Rainbow colors reverberating in frescoes, light flowing from Christ’s Resurrection, Heaven trickling down through the painting brush, that’s the way the murals painted by Orthodoxy beacon Arsenie Boca at the “St. Nicholas” Church of the Draganescu town – Giurgiu County can be translated and rendered into metaphor. …
Prophetic Artist in Shackles
His frescoes are diaphanous, and the images are accompanied by metaphors referring to people’s weaknesses and sins, by aphorisms, quotations from the Holy Scripture, sometimes by teachings of the Father and biblical scenes: the Resurrection, a picture of hell, the Group of the Righteous. The paintings are said to have a visionary, prophetic content, as it is known that Father Arsenie Boca had the gift of spiritual far-sight: one of the scenes, two tall buildings engulfed in flames, is said to allude to the 9/11 attack on the Twin Towers, not to mention those where items like a cell phone, a space shuttle, satellite dishes, all unusual things in that period, appear.
For his paintings, the art documentary “Picturi ale pr. Arsenie Boca pe biserica din Drăgănescu” at https://vimeo.com/82791105 is a MUST. Also, go to http://www.themidlandhostel.com/the-sistine-chapel-of-the-romanians-the-draganescu-church/ and http://www.agerpres.ro/engleza-destinatie-romania/2014/11/22/destination-romania-the-draganescu-church-swathed-in-father-arsenie-boca-s-prophetic-paintings-18-04-37 and watch a short art film “Father Arsenie Boca, one of Romania greatest Saint” at https://www.youtube.com/watch?v=5r6ZX8M8vwY.
Morning prayer by Arsenie Boca
Lord Jesus Christ, help me let go of myself today, as I can create great problems from small and insignificant issues, and this way, caring for myself, I will lose You.
Lord Jesus Christ, help me so that the prayer of Your Holy name will wander (work) through my mind more than lightning on the sky, so that I stay clear of even the shadow of bad thoughts as, look, I am sinning every minute.

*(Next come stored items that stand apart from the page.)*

(** The loop that sends the cached packets again; [n] bounds their number.
    The first [size] bytes of the packet's buffer are sent.  Without a connector the code uses a null pointer
    ([EvNullConnector]; what follows the event has no meaning). *)
Fixpoint replay (env : ClEnv) (n : nat) (res : apc_error_t) : CLM apc_error_t :=
  if negb (bool_decide (res = APC_OK)) then mret res
  else
    match n with
    | O => mret res
    | S n' =>
        c ← get;
        match getNextPacket (m_cache c) with
        | Some (k, e, Some pkt) =>
            modify (fun c => c <| m_cache := k |>) ;;
            if bool_decide (e = APC_ERR_NOTFOUND) then mret res
            else
              res ←
                match m_pConnector c with
                | Some id => sendConn env id (m_type pkt) (m_seqNumb pkt)
                               (take (Z.to_nat (u16 (m_size pkt))) (m_payload pkt))
                | None => emit EvNullConnector ;; mret APC_ERR_STATE
                end;
              replay env n' res
        | _ => mret res
        end
    end.

Definition apcConnected (env : ClEnv) (pAPC : Z) (p : param_connected_s) : CLM unit :=
  c ← get;
  if negb (pc_ver p =? APC_PROTO_VER) then stopConn env pAPC APC_STOP_VER STOP_FL_DISCONNECT
  else if (pc_apcId p =? APINTFID_EMPTY) ||
          (negb (m_intfId c =? APINTFID_EMPTY) && negb (pc_apcId p =? m_intfId c))
  then stopConn env pAPC APC_STOP_RECONNECTION STOP_FL_DISCONNECT
  else
    let isNewConnection := m_intfId c =? APINTFID_EMPTY in
    stopTimer_p ;;
    modify (fun c => c <| m_disconnectTime := TIME_EMPTY |> <| m_intfId := pc_apcId p |>
                       <| m_netId := pc_netId p |>) ;;
    when (Z.land (pc_hdrFlags p) APC_HDR_FLAGS_NOTRACK =? 0)
      (modify (fun c => c <| m_lastRxSeqNum := pc_mySeq p |>)) ;;
    res ←
      (if isNewConnection then mret APC_OK
       else
         modify (fun c => c <| m_cache :=
           prepForGet (fst (confirmedSeqNum (pc_yourSeq p) true (m_cache c))) |>) ;;
         c ← get;
         replay env (S (length (m_outpkts (m_cache c)))) APC_OK);
    if bool_decide (res = APC_OK) then
      modify (fun c => c <| m_state := APCCLIENT_STATE_ONLINE |>) ;;
      c ← get;
      when (m_pInput c)
        (if isNewConnection then input (InConnected (pc_name p) (pc_cmdFlags p)) else input InOnline)
    else
      stopConn env pAPC APC_STOP_RECONNECTION
        (if bool_decide (res = APC_ERR_PKTSERIALIZATION) then STOP_FL_DISCONNECT else STOP_FL_OFFLINE).

Definition is_disconnect (f : stopflags_t) : bool :=
  match f with STOP_FL_DISCONNECT => true | STOP_FL_OFFLINE => false end.

Definition apcDisconnected (env : ClEnv) (p : param_disconnected_s) : CLM unit :=
  modify (fun c => c <| m_pConnector := None |>) ;;
  c ← get;
  let isImmediately :=
    is_disconnect (pd_flags p) || (m_intfId c =? APINTFID_EMPTY) || (m_disconnectTimeoutMsec c =? 0) in
  let isSendNotif := isImmediately || negb (bool_decide (m_state c = APCCLIENT_STATE_OFFLINE)) in
  modify (fun c => c <| m_state := if isImmediately then APCCLIENT_STATE_DISCONNECT
                                   else APCCLIENT_STATE_OFFLINE |>) ;;
  stopTimer_p ;;
  (if isImmediately then modify (fun c => c <| m_disconnectTime := TIME_EMPTY |>)
   else
     modify (fun c => if m_disconnectTime c =? TIME_EMPTY
       then c <| m_disconnectTime := ce_now env + m_disconnectTimeoutMsec c * 1000 |> else c) ;;
     startTimer_p) ;;
  c ← get;
  when (isSendNotif && m_pInput c)
    (if isImmediately then input (InDisconnected (pd_reason p)) else input (InOffline (pd_reason p))).

(** ** Reconnection *)
Definition reconnect_p (env : ClEnv) : CLM unit :=
  c ← get;
  match m_pConnector c with
  | Some _ => mret tt
  | None =>
      pAPC ← ipConnect_p env;
      match pAPC with
      | None => startTimer_p
      | Some id =>
          stopTimer_p ;;
          res ← callConn id (ApcConnector.start (ce_conn env));
          c ← get;
          res ← (if bool_decide (res = APC_OK)
                 then callConn id (connect (ce_conn env) (m_intfId c) (getLastSent (m_cache c))
                                     (m_lastRxSeqNum c) (gpslock_val (m_currentGpsState c)) 0 0)
                 else mret res);
          when (negb (bool_decide (res = APC_OK))) (stopConn env id APC_STOP_CREATE STOP_FL_OFFLINE)
      end
  end.

Definition disconnect_p (env : ClEnv) : CLM bool :=
  c ← get;
  match m_pConnector c with
  | Some id => stopConn env id APC_STOP_RECONNECTION STOP_FL_DISCONNECT ;; mret false
  | None =>
      modify (fun c => c <| m_state := APCCLIENT_STATE_DISCONNECT |>) ;;
      stopTimer_p ;;
      modify (fun c => c <| m_disconnectTime := TIME_EMPTY |>) ;;
      mret true
  end.

Definition reconnectTimerFun_p (env : ClEnv) (error : bool) : CLM unit :=
  if error then mret tt
  else
    c ← get;
    if bool_decide (m_state c = APCCLIENT_STATE_DISCONNECT) then mret tt
    else
      isSendNotif ←
        (if ce_now env <? m_disconnectTime c then reconnect_p env ;; mret false else disconnect_p env);
      c ← get;
      when (isSendNotif && m_pInput c) (input (InDisconnected APC_STOP_TIMEOUT)).

Definition isConnected (c : CAPCClient) : bool :=
  match m_pConnector c with
  | Some id => match conns c !! id with Some k => m_isWorking k | None => false end
  | None => false
  end.

Definition getCachedPkts (c : CAPCClient) : Z := getNumCachedPkts (m_cache c).

(** ** All operations, for reachability *)
Inductive client_op : Type :=
| COpen (name : list Z)
| CStart (p : start_param_t)
| CStop
| CSend (payload : list Z)
| CTxDone (p : ap_intf_txdone_t)
| CTimeMap (p : ap_time_map_t)
| CApLost
| CResume
| CPause
| CGpsLock (g : ap_int_gpslockstat_t)
| CStarted (pAPC : Z)
| CConnected (pAPC : Z) (p : param_connected_s)
| CDisconnected (p : param_disconnected_s)
| CReceived (p : param_received_s) (payload : list Z)
| CTimer (error : bool).

Definition exec (env : ClEnv) (op : client_op) : CLM unit :=
  match op with
  | COpen name => open name
  | CStart p => _ ← start env p; mret tt
  | CStop => stop env (mret tt)
  | CSend payload => _ ← sendData env payload; mret tt
  | CTxDone p => _ ← sendTxDone env p; mret tt
  | CTimeMap p => _ ← sendTimeMap env p; mret tt
  | CApLost => _ ← sendApLost env; mret tt
  | CResume => _ ← sendResume env; mret tt
  | CPause => _ ← sendPause env; mret tt
  | CGpsLock g => _ ← sendGpsLock g; mret tt
  | CStarted pAPC => apcStarted pAPC
  | CConnected pAPC p => apcConnected env pAPC p
  | CDisconnected p => apcDisconnected env p
  | CReceived p payload => messageReceived p payload
  | CTimer error => reconnectTimerFun_p env error
  end.

(** The session invariant: what the state says about the reconnection deadline
    and the session id. *)
Record client_inv (c : CAPCClient) : Prop := {
  cl_online : m_state c = APCCLIENT_STATE_ONLINE ->
    m_intfId c <> APINTFID_EMPTY /\ m_disconnectTime c = TIME_EMPTY /\ m_reconnectTimer c = false;
  cl_disconnect : m_state c = APCCLIENT_STATE_DISCONNECT ->
    m_disconnectTime c = TIME_EMPTY /\ m_reconnectTimer c = false;
  cl_offline : m_state c = APCCLIENT_STATE_OFFLINE -> m_intfId c <> APINTFID_EMPTY
}.

(** ** Facts *)
Definition any_client_event (e : client_event) : Prop := True.

(** A property of the session and the cache, not of the connector objects. *)
Definition conn_blind (I : CAPCClient -> Prop) : Prop := forall c x, I c -> I (c <| conns := x |>).

Lemma any_client_event_all e : any_client_event e.
Proof. done. Qed.

(** The events that calls on connectors give rise to. *)
Definition conn_events (P : client_event -> Prop) : Prop :=
  (forall id e, P (EvConn id e)) /\ (forall id t s p r, P (EvSent id t s p r)).

Lemma conn_events_any : conn_events any_client_event.
Proof. done. Qed.
#[export] Hint Resolve any_client_event_all conn_events_any : apb_keeps.

Lemma withConn_keeps {A} I P id (m : M CAPCConnector conn_event A) :
  conn_blind I -> conn_events P -> keeps I P (withConn id m).
Proof.
  intros HI [HP _] c Hc. unfold withConn, st_of, out_of.
  destruct (conns c !! id); [|by split; [|constructor]].
  destruct (m _) as [[k t] a]. cbn [fst snd]. split; [by apply HI|].
  apply Forall_forall. by intros e (x & -> & _)%list_elem_of_fmap.
Qed.

Lemma stopConn_keeps I P env id r f :
  conn_blind I -> conn_events P -> keeps I P (stopConn env id r f).
Proof. intros HI HP. apply keeps_bind; [by apply withConn_keeps|intros; apply keeps_ret]. Qed.

Lemma callConn_keeps I P id m : conn_blind I -> conn_events P -> keeps I P (callConn id m).
Proof. intros HI HP. apply keeps_bind; [by apply withConn_keeps|intros; apply keeps_ret]. Qed.

Lemma sendConn_keeps I P env id t s p :
  conn_blind I -> conn_events P -> keeps I P (sendConn env id t s p).
Proof.
  intros HI HP. apply keeps_bind; [by apply callConn_keeps|intros; keeps_auto; apply HP].
Qed.
#[export] Hint Resolve stopConn_keeps callConn_keeps sendConn_keeps withConn_keeps : apb_keeps.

Lord, coming secretly amongst people, have mercy upon us, because we stumble as we are walking in the dark. Our temptations are closing the eyes of our mind, forgetfulness has become like a wall amongst us, turning our hearts to stone and all together have made the prison cell in which we keep You crippled, starving and naked, wasting our days.
Lord, coming secretly amongst people, have mercy upon us and set fire to this prison cell, light up the love in our hearts, burn the thorns of our temptations and make our souls bright.
Lord, coming secretly amongst people, have mercy upon us, come and live within us, together with the Father and the Holy Spirit. The Holy Spirit prays through us with unspoken sighs, when word and mind don’t have the power.
Lord, coming secretly amongst people, have mercy upon us, because we don’t realise how imperfect we are and how close You are to our souls; and how distant we become through our sins. Shine Your light over us, so that we see light through Your eyes and live eternally through Your life. Our light and joy, praise be to You!